Goal: remove technical effects while preserving biology.
# Harmony example sketch
library(harmony)
obj <- RunHarmony(obj, group.by.vars = "batch")
obj <- RunUMAP(obj, reduction = "harmony", dims = 1:30)
7) Differential Expression and Pathway Analysis
Run contrasts at the right level:
- Cell type-specific DE (preferred).
- Pseudobulk DE by sample and cell type for robust inference.
- Enrichment with GO/KEGG/Reactome.
Idents(obj) <- "celltype"
de_tcells <- FindMarkers(obj, ident.1 = "T_cell_treated", ident.2 = "T_cell_control")
head(de_tcells)
8) Spatial Transcriptomics Integration
Use spatial data to validate where cell states localize.
Key analyses:
- Spatial clustering.
- Spot deconvolution using scRNA-seq references.
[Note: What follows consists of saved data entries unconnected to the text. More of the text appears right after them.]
(** sleep() of the running process on [Ch_buf b], the lock [L_vdisk] held: it
    returns when the transfer is done. *)
Lemma sleep_ok b p write x s h cp y :
  quiet s h cp -> cp_noff cp = 0 -> cp_proc cp = Some p -> procs_idle s -> k_procs s !! p = Some y ->
  p_state y = RUNNING -> p_chan y = Ch_null ->
  (∀ i z, k_procs s !! i = Some z -> p_state z = SLEEPING -> p_chan z <> Ch_buf b) ->
  lock_free L_vdisk s -> request (k_vdisk s) b write (2 * b_blockno x) 0 1 2 ->
  (∀ len, completed (answered 0 len (k_vdisk s)) b) -> k_bufs s !! b = Some x ->
  ∃ len i o, run (virtio_env device) (sleep (Ch_buf b) L_vdisk (enter L_vdisk s))
    = Ok tt (enter L_vdisk (transferred b write x len i o s)).
Proof using Hfuel VirtioDevice0.
  intros Hq E0 Hcur Hi Hy Hyr Hyc Hno Hl Hrq Hcm Hb. unfold sleep.
  pose proof (quiet_enter L_vdisk s h cp Hq) as Hq1. set (s1 := enter L_vdisk s) in *.
  assert (Hlp : lock_free (L_proc p) s).
  { apply (pi_free _ Hi). rewrite <- (pi_len _ Hi). by eapply lookup_lt_Some. }
  krun (curproc_ok s1 _ _ p Hq1 Hcur).
  krun (acquire_ok Hfuel (L_proc p) s1 _ _ Hq1 (lock_free_enter (L_proc p) L_vdisk s ltac:(done) Hlp)).
  pose proof (quiet_enter (L_proc p) s h cp Hq) as Hq2. set (s2 := enter (L_proc p) s) in *.
  rewrite (bind_ok (release L_vdisk) _ _ tt s2).
  2:{ subst s1. rewrite enter_comm by done.
      exact (release_ok L_vdisk s2 _ _ Hq2 (lock_free_enter L_vdisk (L_proc p) s ltac:(done) Hl)). }
  assert (Hy2 : k_procs s2 !! p = Some y) by exact Hy.
  krun (updp_ok _ _ (λ x, x <| p_chan := Ch_buf b |>) _ Hy2). set (s3 := s2 <| k_procs ::= _ |>).
  assert (Hy3 : k_procs s3 !! p = Some (y <| p_chan := Ch_buf b |>)).
  { simpl. rewrite upd_lookup, decide_True by done. by rewrite Hy. }
  krun (updp_ok _ _ (λ x, x <| p_state := SLEEPING |>) _ Hy3).
  set (doze := λ y : proc, y <| p_chan := Ch_buf b |> <| p_state := SLEEPING |>).
  set (sA := s <| k_procs ::= upd p doze |>).
  match goal with |- context [sched ≫= ?g] => set (rest := g) end.
  match goal with |- context [(sched ≫= rest) ?st] => replace st with (enter (L_proc p) sA) end.
  2:{ subst sA s3 s2. unfold enter, pushed, lock_of. keq. by rewrite upd_upd. }
  assert (HyA : k_procs sA !! p = Some (doze y)).
  { subst sA. simpl. rewrite upd_lookup, decide_True by done. by rewrite Hy. }
  assert (HqA : quiet sA h cp) by (by eapply quiet_ext).
  assert (Has : asleep b p sA h cp).
  { constructor; try done.
    - eapply procs_idle_ext; [exact Hi|apply length_upd|done].
    - by exists (doze y).
    - intros i z Hz Hs Hc. subst sA. simpl in Hz. rewrite upd_lookup in Hz. case_decide; [done|].
      exfalso. by eapply Hno. }
  destruct (meanwhile_ok b p write x sA h cp Has Hl Hrq Hcm Hb) as (len & i & o & Em).
  destruct (transferred_frame b write x len i o sA) as (F1 & F2 & F3 & F4 & F5).
  exists len, i, o.
  rewrite (run_switch (virtio_env device) sched rest W_sched (enter (L_proc p) sA) _ _
    (sched_ok p sA h cp (doze y) HqA E0 Hcur HyA ltac:(done))).
  unfold virtio_env at 2. rewrite Em. set (sT := transferred b write x len i o sA) in *. subst rest.
  rewrite (sched_return p sT h cp (doze y)).
  - subst sT sA. rewrite (transferred_awake _ _ _ _ _ _ s p y doze Hy).
    2:{ subst doze. unfold awake. destruct y; simpl in *. by subst. }
    destruct (transferred_frame b write x len i o s) as (G1 & G2 & G3 & G4 & G5).
    rewrite (acquire_ok Hfuel L_vdisk _ h cp); [done| |by eapply lock_free_ext]. by eapply quiet_ext.
  - eapply quiet_ext; [exact HqA|done..].
  - done.
  - eapply lock_free_ext; [exact Hlp|exact F5].
  - by rewrite F4.
Qed.
(* ===== verification/LogSpec.v ===== *)
(** * Crash safety of the log

    A crash keeps a prefix of the block writes ([k_dhist]) and loses memory.
    [replay st d] is what recovery makes of the disk [d]: the blocks named by
    the header of the log at [st] get their copies from the log.  commit() is
    shown to issue its writes in an order such that after any prefix of them
    [replay] yields either every old block or every new one; recover_from_log()
    is shown to compute [replay], and to be repeatable if it is interrupted. *)

From Stdlib Require Import ZArith Lia.
From stdpp Require Import base numbers functions list gmap strings.
From S2P Require Import Prelude Machine Kernel Riscv Spinlock Proc Sleeplock Virtio Bio BioSpec Log.

(** ** 32-bit fields of a block *)

Lemma get32_set32_eq o v d :
  0 <= o -> (Z.to_nat o + 4 <= length d)%nat -> get32 o (set32 o v d) = u32 v.
Proof.
  intros H1 H2. unfold get32, set32.
  rewrite <- (length_le_bytes 4 v) at 1. rewrite slice_splice_eq by (rewrite ?length_le_bytes; lia).
  by rewrite le_val_bytes.
Qed.

Lemma get32_set32_ne o o' v d :
  0 <= o -> 0 <= o' -> (Z.to_nat o' + 4 <= length d)%nat -> (o + 4 <= o' ∨ o' + 4 <= o) ->
  get32 o (set32 o' v d) = get32 o d.
Proof.
  intros H1 H2 H3 H4. unfold get32, set32. rewrite slice_splice_ne; [done|..]; rewrite length_le_bytes; lia.
Qed.

Lemma length_set32 o v d :
  0 <= o -> (Z.to_nat o + 4 <= length d)%nat -> length (set32 o v d) = length d.
Proof. intros. unfold set32. apply length_splice; rewrite ?length_le_bytes; lia. Qed.

(** ** The header block *)

Definition hdr_n (b : list Z) : Z := i32 (get32 0 b).
Definition hdr_block (b : list Z) (i : Z) : Z := i32 (get32 (4 + 4 * i) b).

Definition put_blocks (bl d : list Z) (l : list Z) : list Z :=
  foldl (λ d i, set32 (4 + 4 * i) (aget bl i) d) d l.
Lemma ex_mounted_ok d sb inum :
  (∀ n, length (dblock d n) = Z.to_nat BSIZE) ->
  let s := ex_mounted d sb inum in
  ready (DL := sync_law) 1 (zero_hart 0) ex_cpu 0 ex_proc ∅ (dblock d) s
  ∧ k_inodes s !! 0%nat = Some (Inode 1 inum 1 0 0 0 0 0 0 (replicate 13 0))
  ∧ lock_free (L_sleep (SL_inode 0)) s ∧ k_slocks s !! SL_inode 0 = Some (Sleeplock 0 "inode" 0)
  ∧ k_sb s = sb ∧ lock_free L_log s ∧ k_disk s = d ∧ lock_free L_itable s.
Proof.
  intros Hlen s. set (locks := [L_vdisk; L_log; L_itable; L_sleep (SL_inode 0)]).
  assert (Hv : L_vdisk ∈ locks) by (clear; set_solver).
  assert (Hi : L_sleep (SL_inode 0) ∈ locks) by (clear; set_solver).
  assert (Hlk : NoDup locks ∧ ∀ i, L_proc i ∉ locks).
  { split; [repeat (apply NoDup_cons; split); [set_solver..|apply NoDup_nil_2]|]. intros i Hp. set_solver. }
  set (s0 := (ex_running locks []) <| k_disk := d |>).
  assert (Hfree : ∀ l, l ∈ locks -> lock_free l s0).
  { intros l Hl. eapply lock_free_ext; [apply (ex_running_free locks []); [apply Hlk..|]|done].
    apply elem_of_app. by right. }
  assert (Hc : calm s0 (zero_hart 0) ex_cpu 0 ex_proc).
  { eapply calm_ext; [apply (ex_running_calm locks []); apply Hlk|done..]. }
  destruct (binit_ok (DL := sync_law) 1 1 s0) as (s1 & E & Hb & Es & Hl);
    [lia|reflexivity|by apply Hfree|done|exact Hlen|].
  assert (Ef : k_cur s1 = k_cur s0 ∧ k_harts s1 = k_harts s0 ∧ k_cpus s1 = k_cpus s0
    ∧ k_procs s1 = k_procs s0 ∧ k_inodes s1 = k_inodes s0) by (clear -Es; by rewrite Es).
  destruct Ef as (F1 & F2 & F3 & F4 & F5).
  assert (Hl1 : ∀ l, l <> L_bcache -> (∀ b, l <> L_sleep (SL_buf b)) -> lock_free l s0 -> lock_free l s1).
  { intros l N1 N2 [nm Hn]. exists nm. by rewrite Hl. }
  assert (R1 : ready (DL := sync_law) 1 (zero_hart 0) ex_cpu 0 ex_proc ∅ (dblock d) s1).
  { split; [|exact Hb]. eapply calm_relock; [exact Hc|done..|]. intros i Hlt.
    apply Hl1; [done..|]. by apply (pi_free _ (c_idle _ _ _ _ _ Hc)). }
  set (s2 := s1 <| k_sb := sb |>
    <| k_inodes ::= upd 0 (λ x, x <| i_dev := 1 |> <| i_inum := inum |> <| i_ref := 1 |>) |>).
  assert (R2 : ready (DL := sync_law) 1 (zero_hart 0) ex_cpu 0 ex_proc ∅ (dblock d) s2).
  { split; [by eapply calm_ext; [apply R1|..]|by eapply bcache_ext; [apply R1|..]]. }
  assert (Hs : s = s2 <| k_slocks ::= <[SL_inode 0 := Sleeplock 0 "inode" 0]> |>).
  { unfold s, ex_mounted. fold locks. fold s0. by rewrite E. }
  rewrite Hs. split; [by apply ready_slock|]. split; [|split; [|split; [apply lookup_insert_eq|split; [done|split_and!]]]].
  - change (k_inodes _) with (upd 0 (λ x, x <| i_dev := 1 |> <| i_inum := inum |> <| i_ref := 1 |>) (k_inodes s1)).
    by rewrite F5.
  - assert (Hx : lock_free (L_sleep (SL_inode 0)) s1) by (apply Hl1; [done|done|by apply Hfree]).
    clear -Hx. exact Hx.
  - assert (Hx : lock_free L_log s1) by (apply Hl1; [done|done|apply Hfree; clear; set_solver]).
    clear -Hx. exact Hx.
  - change (k_disk s1 = k_disk s0). by rewrite Es.
  - assert (Hx : lock_free L_itable s1) by (apply Hl1; [done|done|apply Hfree; clear; set_solver]).
    clear -Hx. exact Hx.
Qed.

Definition ex_dinode2 : dinode := Dinode T_FILE 0 0 1 5 (46 :: replicate 12 0).
Definition ex_files : gmap Z (list Z) :=
  <[32 := put_dinode 2 ex_dinode2 zero_block]> {[46 := splice 0 [11; 12; 13; 14; 15] zero_block]}.

Lemma ex_files_blocks n : length (dblock ex_files n) = Z.to_nat BSIZE.
Proof.
  unfold ex_files, dblock. destruct (decide (32 = n)) as [<-|]; [by vm_compute|].
  rewrite lookup_insert_ne by done. destruct (decide (46 = n)) as [<-|]; [by vm_compute|].
  rewrite lookup_singleton_ne by done. apply length_replicate.
Qed.

Lemma ilock_readi_witness :
  let H : Fuel := 1%nat in let D : DiskDriver := sync_disk in let Y : Symbols := example_symbols in
  ∃ s', run no_wait ((ilock 0 ;; readi 0 D_local 1 10) (ex_mounted ex_files ex_sb 2)) = Ok (4, [12; 13; 14; 15]) s'.
Proof.
  intros H D Y. destruct (ex_mounted_ok ex_files ex_sb 2 ex_files_blocks) as (M1 & M2 & M3 & M4 & M5 & _).
  revert M1 M2 M3 M4 M5. generalize (ex_mounted ex_files ex_sb 2). intros s M1 M2 M3 M4 M5.
  assert (Ed : disk_inode (dblock ex_files) ex_sb 2 = ex_dinode2) by (vm_compute; reflexivity).
  pose proof (ilock_readi (DL := sync_law) 1 (zero_hart 0) ex_cpu 0 ex_proc ∅ (dblock ex_files) 0 _ "inode" 0
    [11; 12; 13; 14; 15] 2000 s 1 10 ltac:(apply le_n)
    ltac:(rewrite size_empty; change bcache_head with 30%nat; lia) M1 M2) as T.
  cbn [i_dev i_ref i_valid i_inum] in T. rewrite M5, Ed in T.
  destruct T as (s' & E & _); try exact M3; try exact M4; try (simpl; lia); try reflexivity.
  - vm_compute. split; [discriminate|reflexivity].
  - discriminate.
  - split; [|done|]; intros bn H1 H2;
      (assert (bn = 0) as -> by (change BSIZE with 1024 in H2; simpl in H2; lia)).
    + split; vm_compute; [discriminate|reflexivity].
    + split; [vm_compute; split; [discriminate|reflexivity]|]. intros H3. by vm_compute in H3.
  - by exists s'.
Defined.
- Region-specific pathway signatures.
Example sketch (Seurat spatial)
spatial <- Load10X_Spatial(data.dir = "spatial_sample/")
spatial <- SCTransform(spatial, assay = "Spatial", verbose = FALSE)
spatial <- RunPCA(spatial)
spatial <- RunUMAP(spatial, dims = 1:30)
SpatialFeaturePlot(spatial, features = c("EPCAM", "COL1A1"))
Best Practices for Reproducibility
- Keep a sample manifest and fixed metadata schema.
- Save intermediate objects (
.rdsor.h5ad) per major step. - Track package versions and parameters.
- Use consistent QC thresholds with documented rationale.
- Separate exploratory from confirmatory analyses.
Common Pitfalls
- Over-filtering rare but biologically important cells.
- Calling clusters as cell types without marker validation.
- Treating batch correction outputs as absolute truth.
- Mixing donor/sample effects with true biological effects.
- Ignoring spatial resolution limitations during interpretation.
Suggested Practice Datasets
- PBMC 3k (Seurat tutorial baseline).
- 10x Visium public datasets for spatial workflows.
- Multi-donor immune datasets for batch/integration practice.
Summary
Single-cell plus spatial omics provides a high-resolution framework to discover cell states, interactions, and tissue context. Strong analysis depends on disciplined QC, robust integration, biologically grounded annotation, and reproducible reporting.